• [TASK TO CARRY OUT]: Every line of the records below from the line with "intros Hr Hyear" up to and including the line with "Heatmap (year_data data 2021);" must be reproduced exactly, and no line outside that range.

╭──

(** X8: an incident of one of the years 2020 to 2024 is drawn by exactly
    two layers of the map: the cluster layer and the heat-map layer named
    after its year are both on the map, each holds the incidents of that
    year, the incident among them, and no layer at another position of
    the map holds it. *)
Theorem year_layers_hold_their_year (data : list Incident) (r : Incident) (year : Z) :
  r ∈ data → Year (row r) = Some year → 2020 ≤ year ≤ 2024 →
  ∃ i j : nat,
    i ≠ j
    ∧ layers (create_layers data initialize_map).2 !! i
      = Some (mkLayer ("cluster_year_" ++ pretty year) Cluster (year_data data year))
    ∧ layers (create_layers data initialize_map).2 !! j
      = Some (mkLayer ("heatmap_year_" ++ pretty year) Heatmap (year_data data year))
    ∧ r ∈ year_data data year
    ∧ ∀ k l, layers (create_layers data initialize_map).2 !! k = Some l →
             r ∈ layer_rows l → k = i ∨ k = j.
Proof.
  intros Hr Hyear Hrange. rewrite create_layers_layers.
  assert (year = 2020 ∨ year = 2021 ∨ year = 2022 ∨ year = 2023 ∨ year = 2024)
    as Hcases by lia.
  assert (∀ y, r ∈ year_data data y ↔ y = year) as Hrows.
  { intros y. unfold year_data. rewrite list_elem_of_filter, Hyear.
    split; [intros [Heq _]; congruence | by intros ->]. }
  assert (∀ k l,
               [mkLayer "cluster_year_2020" Cluster (year_data data 2020);
                mkLayer "heatmap_year_2020" Heatmap (year_data data 2020);
                mkLayer "cluster_year_2021" Cluster (year_data data 2021);
                mkLayer "heatmap_year_2021" Heatmap (year_data data 2021);
                mkLayer "cluster_year_2022" Cluster (year_data data 2022);
                mkLayer "heatmap_year_2022" Heatmap (year_data data 2022);
                mkLayer "cluster_year_2023" Cluster (year_data data 2023);
                mkLayer "heatmap_year_2023" Heatmap (year_data data 2023);
                mkLayer "cluster_year_2024" Cluster (year_data data 2024);
                mkLayer "heatmap_year_2024" Heatmap (year_data data 2024)] !! k
               = Some l →
               r ∈ layer_rows l →
               Z.of_nat k = 2 * (year - 2020) ∨ Z.of_nat k = 2 * (year - 2020) + 1)
    as Hothers.
  { intros k l Hk Hl.
    do 10 (destruct k as [|k];
           [injection Hk as <-; cbn [layer_rows] in Hl; apply Hrows in Hl; lia
           |simpl in Hk]).
    by rewrite lookup_nil in Hk. }
  destruct Hcases as [-> | [-> | [-> | [-> | ->]]]].
  - exists 0%nat, 1%nat. split; [done|]. split; [reflexivity|].
    split; [reflexivity|]. split; [by apply Hrows|].
    intros k l Hk Hl. specialize (Hothers k l Hk Hl). lia.
  - exists 2%nat, 3%nat. split; [done|]. split; [reflexivity|].
    split; [reflexivity|]. split; [by apply Hrows|].
    intros k l Hk Hl. specialize (Hothers k l Hk Hl). lia.
  - exists 4%nat, 5%nat. split; [done|]. split; [reflexivity|].
    split; [reflexivity|]. split; [by apply Hrows|].
    intros k l Hk Hl. specialize (Hothers k l Hk Hl). lia.
  - exists 6%nat, 7%nat. split; [done|]. split; [reflexivity|].
    split; [reflexivity|]. split; [by apply Hrows|].
    intros k l Hk Hl. specialize (Hothers k l Hk Hl). lia.
  - exists 8%nat, 9%nat. split; [done|]. split; [reflexivity|].
    split; [reflexivity|]. split; [by apply Hrows|].
    intros k l Hk Hl. specialize (Hothers k l Hk Hl). lia.
Qed.

(** X9: [create_layers] only adds to the map it is given: the layers and
    elements that were on it stay in front, in their order, followed by
    the ten layers and five click scripts of a fresh map, and the layer
    control is as it was; the two dictionaries it returns do not depend on
    the map. *)
Theorem create_layers_only_adds (data : list Incident) (map_object : Map) :
  layers (create_layers data map_object).2
  = layers map_object ++ layers (create_layers data initialize_map).2
  ∧ elements (create_layers data map_object).2
    = elements map_object ++ elements (create_layers data initialize_map).2
  ∧ layer_control (create_layers data map_object).2 = layer_control map_object
  ∧ (create_layers data map_object).1 = (create_layers data initialize_map).1.
Proof.
  unfold create_layers.
  change (seqZ 2020 5) with [2020; 2021; 2022; 2023; 2024].
  cbn [foldl add_year_layers layers elements layer_control initialize_map fst snd].
  rewrite <- !app_assoc. done.
Qed.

╰──

• [SOLUTION TO THE PROBLEM]:
  intros Hr Hyear Hrange. rewrite create_layers_layers.
  assert (year = 2020 ∨ year = 2021 ∨ year = 2022 ∨ year = 2023 ∨ year = 2024)
    as Hcases by lia.
  assert (∀ y, r ∈ year_data data y ↔ y = year) as Hrows.
  { intros y. unfold year_data. rewrite list_elem_of_filter, Hyear.
    split; [intros [Heq _]; congruence | by intros ->]. }
  assert (∀ k l,
               [mkLayer "cluster_year_2020" Cluster (year_data data 2020);
                mkLayer "heatmap_year_2020" Heatmap (year_data data 2020);
                mkLayer "cluster_year_2021" Cluster (year_data data 2021);
                mkLayer "heatmap_year_2021" Heatmap (year_data data 2021);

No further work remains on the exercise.